[Stored records]
(* ===== verification/Rosters.v ===== *)
(** * Group rosters: editing, applying, announcing ([p2p.rs])

    The creator edits the roster and signs it with a higher epoch; members
    apply what they receive, whoever relays it; members of rosters that are not
    paired contacts are known as introduced peers. *)

From S2P Require Import Prelude Str Net Groups Frames Engine Delivery.

Section Rosters.
Context {P : Platform} {SD : Serde} {En : Env} (secret : secret_key) (blobs_dir : str).
Local Abbreviation me := (me secret).
Local Abbreviation me_str := (me_str secret).

(** ** Introduced peers *)

Definition group_capable (p : Peer) : bool :=
  (2 <=? (if bool_decide (p_live p = []) then p_proto p
          else foldr N.max 0 (lh_proto <$> p_live p)))%N.

Definition new_introduced (name : str) (addrs : list socket_addr) : Peer :=
  MkPeer Introduced name addrs 0 [] false [] [].

Definition introduce (ps : gmap node_id Peer) (m : GroupMember) : gmap node_id Peer :=
  match node_parse (gm_node_id m) with
  | None => ps
  | Some id =>
      if bool_decide (id = me) then ps else
      let addrs := omap parse_addr (gm_addrs m) in
      let name := if bool_decide (gm_name m = []) then fallback_name id else gm_name m in
      match ps !! id with
      | None => <[id := new_introduced name addrs]> ps
      | Some p =>
          if bool_decide (p_kind p = Paired) then ps else
          let p := if bool_decide (p_name p = []) then on_p_name (λ _, name) p else p in
          let p := if bool_decide (p_addrs p = []) then on_p_addrs (λ _, addrs) p else p in
          <[id := p]> ps
      end
  end.

Definition live_groups (gs : gmap str GroupRec) : list GroupRec :=
  filter (λ g, gr_removed g = false) (group_values gs).

Definition rebuild_introduced (ps : gmap node_id Peer) (gs : gmap str GroupRec) : gmap node_id Peer :=
  foldl introduce ps (live_groups gs ≫= λ g, gs_members (gr_state g)).

Definition referenced (gs : gmap str GroupRec) : list str :=
  live_groups gs ≫= λ g, gm_node_id <$> gs_members (gr_state g).

Definition gc_introduced (ps : gmap node_id Peer) (gs : gmap str GroupRec) : gmap node_id Peer :=
  filter (λ '(id, p), p_kind p = Paired ∨ node_str id ∈ referenced gs) ps.

Definition sync_introduced : M unit :=
  modify (λ e, on_peers (λ ps, gc_introduced (rebuild_introduced ps (groups e)) (groups e)) e).

Definition groups_changed : M unit := _ ← sync_introduced; persist_groups.

(** ** System lines *)

Definition non_empty (s : str) : option str := if bool_decide (s = []) then None else Some s.

Definition sys_name (e : P2p) (st : GroupState) (node_hex : str) : str :=
  match node_parse node_hex with
  | None => "someone"
  | Some id =>
      match peers e !! id ≫= (λ p, non_empty (p_name p)) with
      | Some n => n
      | None =>
          match list_find (λ m, gm_node_id m = node_hex) (gs_members st)
                ≫= (λ '(_, m), non_empty (gm_name m)) with
          | Some n => n
          | None => fallback_name id
          end
      end
  end.

Fixpoint log_sys_from (i : N) (gid : str) (epoch : N) (ls : list (str * str)) : M unit :=
  match ls with
  | [] => mret tt
  | (kind, text) :: ls =>
      now ← now_ms;
      prev ← group_last_ts secret gid;
      let ts_eff := eff_ts prev now now in
      let rec := sys_rec kind epoch i text ts_eff in
      r ← attempt (append_group_log gid rec);
      _ ← match r with
          | Err x => emit (EvError None EStoreFailed)
          | Ok _ =>
              _ ← modify (on_ts_eff <[gid := ts_eff]>);
              emit (EvGroupSystem gid (lr_id rec) kind ts_eff text)
          end;
      log_sys_from (N.succ i) gid epoch ls
  end.
(** [log_sys] *)
Definition log_sys (gid : str) (epoch : N) (ls : list (str * str)) : M unit :=
  log_sys_from 0 gid epoch ls.

Definition quoted (s : str) : str := [8220%N] ++ s ++ [8221%N].

Definition creator_lines (e : P2p) (old new : GroupState) (left : bool) : list (str * str) :=
  (λ ev, match ev with
   | Added id => (lit "added", "You added " ++ sys_name e new id)
   | Removed id =>
       if left then (lit "left", sys_name e old id ++ " left the group")
       else (lit "removed", "You removed " ++ sys_name e old id)
   | Renamed n => (lit "renamed", "You renamed the group to " ++ quoted n)
   | Disbanded => (lit "disbanded", lit "You disbanded the group")
   end) <$> roster_events old new.

Definition member_lines (e : P2p) (old new : GroupState) : list (str * str) :=
  let actor := sys_name e new (gs_creator new) in
  (λ ev, match ev with
   | Added id =>
       if bool_decide (id = me_str) then (lit "joined", actor ++ " added you")
       else (lit "added", actor ++ " added " ++ sys_name e new id)
   | Removed id =>
       if bool_decide (id = me_str) then (lit "removed-me", lit "You were removed from the group")
       else (lit "gone", sys_name e old id ++ " is no longer in the group")
   | Renamed n => (lit "renamed", actor ++ " renamed the group to " ++ quoted n)
   | Disbanded => (lit "disbanded", actor ++ " disbanded the group")
   end) <$> roster_events old new.

(** ** Views *)

Definition member_view (e : P2p) (m : GroupMember) : MemberView :=
  let id := node_parse (gm_node_id m) in
  let peer := id ≫= λ i, peers e !! i in
  let is_me := bool_decide (id = Some me) in
  MkMemberView (gm_node_id m)
    (default (gm_name m) (peer ≫= λ p, non_empty (p_name p)))
    is_me (is_me || from_option online false peer)
    (bool_decide (p_kind <$> peer = Some Introduced)).

(** [group_json] *)
Definition group_view (e : P2p) (rec : GroupRec) : GroupView :=
  let st := gr_state rec in
  MkGroupView (gs_gid st) (gs_name st) (gs_creator st) (gs_epoch st) (gs_closed st) (gr_removed rec)
    (bool_decide (gs_creator st = me_str) && negb (gr_removed rec))
    (member_view e <$> gs_members st).

(** [groups]: what the user interface lists. *)
Definition group_list (e : P2p) : list GroupView :=
  group_view e <$> filter (λ g, gr_hidden g = false) (values_of e).

Definition shown_count (e : P2p) : N :=
  N.of_nat (length (filter (λ g, gr_hidden g = false) (values_of e))).

(** ** The creator's edits *)

Fixpoint require_cap (e : P2p) (n : N) (ms : list GroupMember) : result p2p_error unit :=
  match ms with
  | [] => Ok tt
  | m :: ms =>
      if bool_decide (gm_node_id m = me_str) then require_cap e n ms else
      match node_parse (gm_node_id m) with
      | None => require_cap e n ms
      | Some id =>
          if (default 0 (rt_caps (grt e) !! id) <? n)%N then Err (ENoCap (gm_name m))
          else require_cap e n ms
      end
  end.

Definition require_group_cap (e : P2p) (ms : list GroupMember) : result p2p_error unit :=
  let n := N.of_nat (length ms) in
  if (n <=? LEGACY_MAX_GROUP_MEMBERS)%N then Ok tt else require_cap e n ms.

Definition invitee_member (e : P2p) (id : node_id) : result p2p_error GroupMember :=
  match peers e !! id with
  | Some p =>
      if bool_decide (p_kind p ≠ Paired) then Err EOnlyPaired else
      let name := if bool_decide (p_name p = []) then fallback_name id else p_name p in
      if negb (group_capable p) then Err (ENotCapable name) else
      Ok (Member (node_str id) name (show_addr <$> take (N.to_nat MAX_MEMBER_ADDRS) (p_addrs p)))
  | None => Err EOnlyPaired
  end.

(** [announce_state]: the current state, then our [GroupSync], to the roster
    and to [extra]. *)
Definition announce_targets (st : GroupState) (extra : list str) : list node_id :=
  foldl (λ ts id, match node_parse id with
         | Some n => if bool_decide (n ≠ me ∧ n ∉ ts) then ts ++ [n] else ts
         | None => ts
         end) [] ((gm_node_id <$> gs_members st) ++ extra).

Definition announce_to (rec : GroupRec) (n : node_id) : M unit :=
  e ← gets id;
  match v2_tx e n with
  | None => mret tt
  | Some tx =>
      _ ← send_ tx (FGroupState (gr_state rec));
      when (negb (gr_removed rec) && contains (gr_state rec) n) (send_ tx (sync_frame secret e rec n))
  end.

Definition announce_state (gid : str) (extra : list str) : M unit :=
  e ← gets id;
  match groups e !! gid with
  | None => mret tt
  | Some rec => for_each (announce_targets (gr_state rec) extra) (announce_to rec)
  end.

Fixpoint add_invitees (e : P2p) (members : list GroupMember) (ids : list str)
    : result p2p_error (list GroupMember) :=
  match ids with
  | [] => Ok members
  | s :: ids =>
      id ← ok_or (node_parse s) EBadNode;
      if bool_decide (id = me) || existsb (λ m, bool_decide (gm_node_id m = node_str id)) members
      then Err EMemberTwice
      else
        m ← invitee_member e id;
        add_invitees e (members ++ [m]) ids
  end.

Definition group_create (name : str) (member_ids : list str) : M GroupView :=
  let name := trim name in
  _ ← lift_group (check_group_name name);
  _ ← guard_else (negb (bool_decide (member_ids = []))) EPickMember;
  _ ← guard_else (N.of_nat (length member_ids) <=? MAX_GROUP_MEMBERS - 1)%N EGroupFull;
  e ← gets id;
  _ ← guard_else (shown_count e <? MAX_GROUPS)%N ETooManyGroups;
  members ← lift (add_invitees e [Member me_str (my_name secret e) []] member_ids);
  _ ← lift (require_group_cap e members);
  n ← next_tick;
  let gid := env_new_gid n in
  st ← lift_group (sign (State gid me_str 1 name false members []) secret);
  _ ← lift_group (check st);
  _ ← modify (on_groups <[gid := GroupRec_new st]>);
  _ ← groups_changed;
  _ ← log_sys gid 1 [(lit "created", lit "You created the group")];
  _ ← announce_state gid [];
  e ← gets id;
  mret (group_view e (default (GroupRec_new st) (groups e !! gid))).

Definition with_epoch (st : GroupState) (epoch : N) : GroupState :=
  State (gs_gid st) (gs_creator st) epoch (gs_name st) (gs_closed st) (gs_members st) (gs_sig st).
Definition with_name (st : GroupState) (name : str) : GroupState :=
  State (gs_gid st) (gs_creator st) (gs_epoch st) name (gs_closed st) (gs_members st) (gs_sig st).
Definition with_members (st : GroupState) (ms : list GroupMember) : GroupState :=
  State (gs_gid st) (gs_creator st) (gs_epoch st) (gs_name st) (gs_closed st) ms (gs_sig st).
Definition with_closed (st : GroupState) : GroupState :=
  State (gs_gid st) (gs_creator st) (gs_epoch st) (gs_name st) true (gs_members st) (gs_sig st).

(** [map.retain(|(g, _), ..| g != gid)] *)
Definition retain_links (gid : str) : P2p → P2p := on_links (filter (λ '((g, _), _), g ≠ gid)).
Definition retain_gap_sent (gid : str) : P2p → P2p := on_gap_sent (filter (λ '((g, _), _), g ≠ gid)).
Definition retain_gone (gid : str) : P2p → P2p := on_gone (filter (λ '(g, _), g ≠ gid)).

(** [edit_group_locked] *)
Definition edit_group_locked (gid : str) (left : bool)
    (edit : P2p → GroupState → result p2p_error GroupState) : M GroupView :=
  e ← gets id;
  match groups e !! gid with
  | None => fail EUnknownGroup
  | Some rec =>
      let old := gr_state rec in
      _ ← guard_else (bool_decide (gs_creator old = me_str)) ENotCreator;
      _ ← guard_else (negb (gr_removed rec)) EGroupClosed;
      let before := gm_node_id <$> gs_members old in
      st ← lift (edit e old);
      st ← lift_group (sign (with_epoch st (wadd64 (gs_epoch st) 1)) secret);
      _ ← lift_group (check st);
      let lines := creator_lines e old st left in
      _ ← modify (on_groups (alter (λ r, on_gr_state (λ _, st) (on_gr_removed (λ _, gs_closed st) r)) gid));
      _ ← groups_changed;
      _ ← log_sys gid (gs_epoch st) lines;
      _ ← modify (retain_gone gid);
      _ ← when (gs_closed st) (modify (retain_links gid));
      _ ← announce_state gid before;
      e ← gets id;
      let group := group_view e (default rec (groups e !! gid)) in
      _ ← emit (EvGroupState group);
      mret group
  end.

Definition group_add (gid node : str) : M GroupView :=
  id ← lift (ok_or (node_parse node) EBadNode);
  edit_group_locked gid false (λ e st,
    if (MAX_GROUP_MEMBERS <=? N.of_nat (length (gs_members st)))%N then Err EGroupFull
    else if contains st id then Err EMemberTwice
    else
      m ← invitee_member e id;
      let ms := gs_members st ++ [m] in
      _ ← require_group_cap e ms;
      Ok (with_members st ms)).

Definition drop_member (st : GroupState) (id : str) : GroupState :=
  with_members st (filter (λ m, gm_node_id m ≠ id) (gs_members st)).

Definition group_remove (gid node : str) : M GroupView :=
  id ← lift (ok_or (node_parse node) EBadNode);
  edit_group_locked gid false (λ _ st,
    if bool_decide (node_str id = gs_creator st) then Err ECreatorRemove
    else if negb (contains st id) then Err ENotMember
    else Ok (drop_member st (node_str id))).

Definition group_rename (gid name : str) : M GroupView :=
  let name := trim name in
  _ ← lift_group (check_group_name name);
  edit_group_locked gid false (λ _ st, Ok (with_name st name)).

Definition group_disband (gid : str) : M GroupView :=
  edit_group_locked gid false (λ _ st, Ok (with_members (with_closed st) (take 1 (gs_members st)))).

End Rosters.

What you will do
The answer should consist solely of the lines from the first line above through the one with "(blobs_dir : str).", both included, repeated exactly.

Result of the task
(* ===== verification/Rosters.v ===== *)
(** * Group rosters: editing, applying, announcing ([p2p.rs])

    The creator edits the roster and signs it with a higher epoch; members
    apply what they receive, whoever relays it; members of rosters that are not
    paired contacts are known as introduced peers. *)

From S2P Require Import Prelude Str Net Groups Frames Engine Delivery.

Section Rosters.
Context {P : Platform} {SD : Serde} {En : Env} (secret : secret_key) (blobs_dir : str).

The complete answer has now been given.